Nos vies valent plus que leurs profits

Mort du Scaf : Mélenchon vole à la rescousse de Dassault

Si Mélenchon a un plaisir particulièrement coupable, c’est celui de jouer le commercial pour Dassault Aviation. Dans un post sur ses réseaux sociaux le 11 juin, il est revenu sur l’annonce de l’abandon du Scaf, un chasseur aérien qui devait être le fruit d’une collaboration entre la France, l’Allemagne et l’Espagne. Ce projet a été mis au rebut, car les deux principaux industriels – Dassault et Airbus Defence and Space – se menaient la guerre pour contrôler le pilotage du projet, et donc l’essentiel des subventions et bénéfices.

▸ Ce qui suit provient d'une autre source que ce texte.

(** ** All kernels *)

(** The continuation on the pairs of values, in order. *)
Fixpoint collect (isOffload : bool) (values : list (AsyncValue (gmap EmitAs string) * AsyncValue Z))
    (results : gmap Z (gmap EmitAs string)) : ErrorOr (gmap Z (gmap EmitAs string)) :=
  match values with
  | [] => Success results
  | (bufs, kernelId) :: values =>
      match kernelId, bufs with
      | SetToError msg, _ => if isOffload then Error msg else collect isOffload values results
      | _, SetToError msg => Error msg
      | Emplaced id, Emplaced b =>
          collect isOffload values (match results !! id with Some _ => results | None => <[id := b]> results end)
      | _, _ => Success results
      end
  end.
(** [await] on the result of [andThenSyncMoving]: it is resolved once all the
    values are; [None] waits for ever. *)
Definition awaitAll (isOffload : bool) (values : list (AsyncValue (gmap EmitAs string) * AsyncValue Z))
    : option (ErrorOr (gmap Z (gmap EmitAs string))) :=
  if forallb (fun v => isResolved (fst v) && isResolved (snd v)) values then Some (collect isOffload values ∅) else None.

(** Lowering, and the split into kernels. *)
Variable writeBytesToTempWithHash : bool.
Variable lowerAllFuncsToLLVM : ErrorOr Module_.
Variable splitPerExported : Module_ → list Module_.
Variable isOffload : bool.

Definition emitOffloadKernels (options : Options) (kernelEmissionKinds : gmap Z (gset EmitAs))
    : option (ErrorOr (gmap Z (gmap EmitAs string))) :=
  if hasSaveTemps options && negb writeBytesToTempWithHash then Some (Error "failed to save mlir to saveTempPrefix")
  else match lowerAllFuncsToLLVM with
       | Error msg => Some (Error ("failed to lower module to LLVM IR for archive compilation, " ++ msg))
       | Success llvmModule =>
           awaitAll isOffload (map (lowerLLVMModuleToObject options kernelEmissionKinds) (splitPerExported llvmModule))
       end.

(** ** Properties *)

Abbreviation lowered := (lowerLLVMModuleToObject).
Abbreviation emit := emitOffloadKernels.

(** A split whose task returns without resolving the kernel's id. *)
Definition linkFails (split : Module_) : Prop :=
  ∃ id entry m msg, getKernelIDFromLLVMModule split = Success (id, entry, m) ∧ linkBitcodeLibraries m = Error msg.

Lemma lowered_resolved options kinds split :
  isResolved (fst (lowered options kinds split)) && isResolved (snd (lowered options kinds split)) = false ↔ linkFails split.
Proof.
  unfold lowerLLVMModuleToObject, linkFails. destruct (getKernelIDFromLLVMModule split) as [[[id entry] m]|msg].
  - destruct (linkBitcodeLibraries m) as [m'|msg] eqn:El; simpl.
    + split; [|intros (? & ? & ? & ? & [= <- <- <-] & ?); congruence]. by case_match.
    + split; [intros _; eauto 10|done].
  - simpl. split; [done|]. by intros (? & ? & ? & ? & ? & _).
Qed.

(** C26: Compiling the kernels of a module returns, with a result or an error,
    exactly when no kernel fails to link its bitcode libraries: that task
    resolves one of its two values only, so that the continuation never runs
    and the caller waits for ever instead of getting the error. *)
Theorem offload_kernels_return options kinds :
  (emit options kinds = None ↔
   hasSaveTemps options && negb writeBytesToTempWithHash = false
   ∧ ∃ m split, lowerAllFuncsToLLVM = Success m ∧ split ∈ splitPerExported m ∧ linkFails split).
Proof.
  unfold emitOffloadKernels. destruct (hasSaveTemps options && _); [by split; [|intros [? _]]|].
  destruct lowerAllFuncsToLLVM as [m|msg]; [|by split; [|intros (_ & ? & ? & ? & _)]].
  unfold awaitAll. destruct (forallb _ _) eqn:E.
  - split; [done|]. intros (_ & m' & split & [= <-] & Hin & Hl). exfalso. rewrite forallb_forall in E.
    pose proof (E (lowered options kinds split) ltac:(by apply in_map, list_elem_of_In)) as Hr.
    apply (lowered_resolved options kinds) in Hl. congruence.
  - split; [intros _; split; [done|]|done].
    assert (Hex : ∃ v, In v (map (lowered options kinds) (splitPerExported m)) ∧ isResolved (fst v) && isResolved (snd v) = false).
    { clear -E. induction (map _ _) as [|v l IH]; [done|]. simpl in E. apply andb_false_iff in E as [E|E].
      - exists v. split; [by left|done].
      - destruct (IH E) as (v' & Hin & Hv). exists v'. split; [by right|done]. }
    destruct Hex as (v & Hin & Hv). apply in_map_iff in Hin as (split & <- & Hin).
    exists m, split. split; [done|]. split; [by apply list_elem_of_In|]. by apply (lowered_resolved options kinds).
Qed.

(** Tasks that run in parallel on one kernel never share its module: they
    read it back into copies of their own exactly when there is more than one,
    counting the extra task for --save-temps. *)
Theorem kernel_tasks_disjoint options kinds :
  shouldDeserialize options kinds = true ↔ (1 < length (kernelTasks options kinds))%nat.
Proof.
  unfold shouldDeserialize, kernelTasks. rewrite length_app. change (length (elements kinds)) with (size kinds).
  destruct (shouldRunExtraAsm options kinds) eqn:E; simpl.
  - rewrite orb_true_r. split; [intros _|done]. unfold shouldRunExtraAsm in E. bool_to_prop.
    assert (size kinds ≠ 0%nat) by (intros Hs; apply size_empty_inv in Hs; set_solver). lia.
  - rewrite orb_false_r, Nat.add_0_r. apply Nat.ltb_lt.
Qed.

Lemma kernelResults_spec ks : ∀ values results, NoDup ks → length values = length ks →
  kernelResults ks values = Success results →
  dom results = list_to_set ks ∧ ∀ i k, ks !! i = Some k → ∃ buf, values !! i = Some (Success buf) ∧ results !! k = Some buf.
Proof.
  induction ks as [|k ks IH]; intros [|v values] results Hn Hl H; simpl in *; try done.
  - injection H as <-. split; [apply dom_empty_L|]. intros i k Hi. by rewrite lookup_nil in Hi.
  - apply NoDup_cons in Hn as [Hk Hn]. destruct v as [buf|]; [|done]. simpl in H.
    destruct (kernelResults ks values) as [rest|] eqn:E; [|done]. simpl in H. injection H as <-.
    destruct (IH values rest Hn ltac:(lia) E) as [Hd Hv]. split; [by rewrite dom_insert_L, Hd|].
    intros [|i] k' Hi; simpl in *; [injection Hi as <-; exists buf; by rewrite lookup_insert_eq|].
    destruct (Hv i k' Hi) as (b & H1 & H2). exists b. split; [done|]. rewrite lookup_insert_ne; [done|].
    intros <-. apply Hk, list_elem_of_lookup. eauto.
Qed.

(** The value of a task whose kernel links. *)
Definition outputs (options : Options) (kernelEmissionKinds : gmap Z (gset EmitAs)) (split : Module_)
    (id : Z) (b : gmap EmitAs string) : Prop :=
  ∃ entry m m', getKernelIDFromLLVMModule split = Success (id, entry, m) ∧ linkBitcodeLibraries m = Success m'
    ∧ let kinds := default ∅ (kernelEmissionKinds !! id) in
      dom b = kinds
      ∧ ∀ k, k ∈ kinds → ∃ buf, b !! k = Some buf
          ∧ compileKernel (attachCodegenAttributes entry m') (shouldDeserialize options kinds) k = Success buf.
(* ===== verification/ExecutionEngine.v ===== *)
(** The execution engine of Mojo/lib/ExecutionEngine/ExecutionEngine.cpp: the
    dylibs of a JIT session, what answers for a symbol in each, the order in
    which they are searched, and the passes that run on Windows objects.  ORC's
    rule for a lookup is a class; the libraries and the process are parameters. *)
From S2P Require Import Prelude StringRef Configuration MojoConfig.

#[local] Open Scope string_scope.
#[local] Open Scope Z_scope.

Module ExecutionEngine.
Import Config MojoConfig.

#[local] Abbreviation length := List.length (only parsing).

(** ** The session *)

(** The predicates the generators are created with; the first takes all. *)
Inductive Filter := AnySymbol | MLIRSymbols | SanitizerSymbols.
(** A generator: the symbols of the process that will run the code, of this
    process, or of a library. *)
Inductive Generator :=
  | TargetProcessSymbols (filter : Filter)
  | CurrentProcessSymbols (filter : Filter)
  | LibrarySymbols (path : string).

Inductive Plugin :=
  | COFFUnwindSectionRemovalPlugin
  | GDBJITDebugInfoRegistrationPlugin
  | ELFDebugObjectPlugin
  | DebugInfoPreservationPlugin
  | PerfSupportPlugin.

Inductive ObjectFormat := ELF | MachO | COFF.
#[export] Instance ObjectFormat_eq_dec : EqDecision ObjectFormat.
Proof. solve_decision. Defined.

(** llvm::orc::JITDylib: the symbols defined in it, its generators and its link
    order, by the names of the dylibs. *)
Record JITDylib (Address : Type) := mkJITDylib {
  defined : list (string * Address);
  generators : list Generator;
  linkOrder : list string
}.
Arguments mkJITDylib {Address}.
Arguments defined {Address}.
Arguments generators {Address}.
Arguments linkOrder {Address}.

(** [ExecutionEngine]: the dylibs of its session, the search order, the names
    that were added to it, the plugins of its linking layer, and the errors its
    layers hold. *)
Record Engine (Address : Type) := mkEngine {
  dylibs : gmap string (JITDylib Address);
  searchOrder : list string;
  knownDylibs : gset string;
  plugins : list Plugin;
  layers : list (option string)
}.
Arguments mkEngine {Address}.
Arguments dylibs {Address}.
Arguments searchOrder {Address}.
Arguments knownDylibs {Address}.
Arguments plugins {Address}.
Arguments layers {Address}.

Definition platformStdlibName : string := "$platform-stdlib".
Definition compilerRTlibName : string := "$compilerrt-lib".
Definition mlirclibName : string := "$mlirc-lib".

Definition setDylibs {Address} (e : Engine Address) (d : gmap string (JITDylib Address)) : Engine Address :=
  mkEngine d (searchOrder e) (knownDylibs e) (plugins e) (layers e).
Definition addPlugin {Address} (p : Plugin) (e : Engine Address) : Engine Address :=
  mkEngine (dylibs e) (searchOrder e) (knownDylibs e) (plugins e ++ [p])%list (layers e).
(** C23: How a debug session is started.  When it ends, with an error or not,
    every socket that gave a connection is closed, and no other: the socket of
    a server that did not accept the connection, did not answer in time or
    answered with an error stays open.  It succeeds only when the request was
    sent to the window that was chosen, the only one, the first one or the one
    whose number was typed.  The number is not compared with the windows there
    are: a number that is negative or too large reads past them. *)
Theorem rpc_outcome ports debugConfiguration path : createTempFile = Success path →
  let connections := fst (connectAll ports []) in
  match invokeRPC false ports debugConfiguration with
  | (Done r, log) =>
      SocketsOf ports log
      ∧ (r = Success tt → ∃ c, Chosen connections c ∧ Send (port c) (debugRequest debugConfiguration) ∈ log)
  | (Waiting, log) => ∃ c, Chosen connections c ∧ Send (port c) (debugRequest debugConfiguration) ∈ log
  | (OutOfRange index, _) =>
      selectIndex (length connections) = Success index ∧ (index < 0 ∨ Z.of_nat (length connections) ≤ index)
  end.
Proof.
  intros Htemp. unfold invokeRPC. rewrite Htemp. destruct (connectAll ports []) as [connections connecting] eqn:Hall.
  assert (Hb : Forall silent ([Print ("[INFO] Additional logs can be found in " ++ path
      ++ ". Please include them when reporting bugs." ++ newline ++ newline);
    LogText ("Server-side logs can be found in the `Mojo` section of the `Output` tab of each VSCode Window."
      ++ newline ++ newline)] ++ map (fun port => bracketPort port ("Will try to connect to its RPC server" ++ newline)) ports))
    by (apply Forall_app; split; [repeat constructor|apply silent_connecting]).
  pose proof (fun after => Sockets_of ports connections connecting _ after Hall Hb) as Hs. cbn [fst].
  destruct connections as [|c0 rest] eqn:Hcs.
  { split; [|done]. specialize (Hs [] (Forall_nil_2 _)). by rewrite !app_nil_r in Hs. }
  rewrite <- Hcs in *. set (shown := (Print _ :: _ ++ _)%list).
  assert (Forall silent shown) as Hshown
    by (subst shown; constructor; [done|]; apply Forall_app; split; [apply silent_listing|by repeat constructor]).
  destruct (selectIndex (length connections)) as [index|msg] eqn:Hsel; [|by split; [apply Hs|]].
  destruct (if 0 <=? index then _ else _) as [it|] eqn:Hit.
  - assert (Chosen connections it) as Hch.
    { exists index. destruct (0 <=? index) eqn:E0; [|done]. by apply Z.leb_le in E0. }
    fold (debugRequest debugConfiguration).
    pose proof (doSendRequest_silent (T := ResponseDebug) (port it) (debugRequest debugConfiguration) (debugChunks (port it))) as [Hq Hin].
    destruct (doSendRequest _ _ _) as [answer sent]. cbn [snd] in Hq, Hin.
    set (will := [bracketPort _ _]). assert (Forall silent will) as Hwill by (subst will; by repeat constructor).
    assert (Forall silent (shown ++ will ++ sent)) as Hall' by (rewrite !Forall_app; by split).
    specialize (Hs _ Hall').
    destruct answer as [[[]|msg]|]; [split| split; [|done]|exists it; split; [done|rewrite !elem_of_app; by right]].
    + by rewrite <- !app_assoc in *.
    + intros _. exists it. split; [done|]. rewrite !elem_of_app. right. by left.
    + by rewrite <- !app_assoc in *.
  - split; [done|]. destruct (0 <=? index) eqn:E0; [|bool_to_prop; by left]. bool_to_prop. right.
    apply lookup_ge_None in Hit. lia.
Qed.

End RPCClient.

(** ** The order of connections *)

(** Seconds since an activity: far from the ends of int64_t. *)
Definition plausible (c : Connection) : Prop := - 2 ^ 62 ≤ lastTimeSeenActiveInSecs (serverInfo c) < 2 ^ 62.
Definition nameLength (c : Connection) : nat := String.length (name (serverInfo c)).
Definition equivalent (a b : Connection) : Prop := lt a b = false ∧ lt b a = false.

Lemma int64_diff a b : plausible a → plausible b →
  int64 (lastTimeSeenActiveInSecs (serverInfo a) - lastTimeSeenActiveInSecs (serverInfo b))
  = lastTimeSeenActiveInSecs (serverInfo a) - lastTimeSeenActiveInSecs (serverInfo b).
Proof. unfold plausible, int64. intros H1 H2. rewrite Z.mod_small; lia. Qed.

Lemma equivalent_iff a b : plausible a → plausible b →
  equivalent a b ↔
  lastTimeSeenActiveInSecs (serverInfo a) = lastTimeSeenActiveInSecs (serverInfo b)
  ∧ (if bool_decide (name (serverInfo a) = name (serverInfo b)) then port a = port b else nameLength a = nameLength b).
Proof.
  intros Ha Hb. unfold equivalent, lt. rewrite !int64_diff by done.
  set (x := lastTimeSeenActiveInSecs _). set (y := lastTimeSeenActiveInSecs (serverInfo b)). fold (nameLength a) (nameLength b).
  destruct (Z.eqb_spec (x - y) 0) as [E|E]; simpl.
  2: { rewrite (proj2 (Z.eqb_neq (y - x) 0)) by lia. simpl. rewrite !Z.ltb_ge. split; [lia|]. intros [? _]. lia. }
  rewrite (proj2 (Z.eqb_eq (y - x) 0)) by lia. simpl. rewrite (String.eqb_sym (name (serverInfo b))).
  destruct (String.eqb_spec (name (serverInfo a)) (name (serverInfo b))) as [En|En]; simpl.
  - rewrite bool_decide_eq_true_2, !Z.ltb_ge by done. split; lia.
  - rewrite bool_decide_eq_false_2, !Nat.ltb_ge by done. split; lia.
Qed.

Definition window (p : Z) (n : string) : Connection := mkConnection p (mkResponseConnect "connect" true None 1 0 n).

(** The order of the windows has no ties only where it matters: two windows
    of different ports count as the same when they were active in the same
    second and have different names of the same length, and then the set takes
    only one of them.  It is not the order a set asks for either: of the
    windows "foo", "bar" and "foo", the second is equivalent to both others,
    which are not equivalent to each other. *)
Theorem connections_dropped a b : plausible a → plausible b →
  lastTimeSeenActiveInSecs (serverInfo a) = lastTimeSeenActiveInSecs (serverInfo b) →
  name (serverInfo a) ≠ name (serverInfo b) → nameLength a = nameLength b →
  setInsert b (fst (setInsert a [])) = ([a], false)
  ∧ ∃ x y z, equivalent x y ∧ equivalent y z ∧ ¬ equivalent x z ∧ plausible x ∧ plausible y ∧ plausible z.
Proof.
  intros Ha Hb Ht Hn Hl. split.
  - assert (equivalent a b) as [E1 E2] by (apply equivalent_iff; [done..|]; by rewrite bool_decide_eq_false_2).
    simpl. by rewrite E1, E2.
  - exists (window 1 "foo"), (window 2 "bar"), (window 3 "foo").
    split; [by vm_compute|]. split; [by vm_compute|]. split; [by intros [? _]|]. repeat split; vm_compute; congruence.
Qed.

(** The witness of [connections_dropped]. *)
Lemma connections_dropped_witness :
  setInsert (window 7002 "world") (fst (setInsert (window 7001 "hello") [])) = ([window 7001 "hello"], false).
Proof. apply (connections_dropped (window 7001 "hello") (window 7002 "world")); vm_compute; repeat split; congruence. Defined.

Plutôt que de se réjouir de l’échec d’un programme qui visait à créer des engins de mort, aux seuls bénéfices des industriels, Mélenchon se réjouit surtout que les industriels français soient « enfin dégagés de la calamiteuse liaison avec l’Allemagne […] ! ». Et si Airbus Defence and Space ne s’est pas incliné face à Dassault dans l’affaire, c’est parce que l’entreprise serait à la solde des « influenceurs antifrançais », qu’il entend chasser en 2027.

Pour Mélenchon, le monde est simple : il y a les bons patrons français et les mauvais « antifrançais ». Ce chauvinisme vise à défendre les intérêts des patrons de l’armement, mais certainement pas ceux de leurs travailleurs, qu’ils soient employés par Saab, Airbus ou Dassault.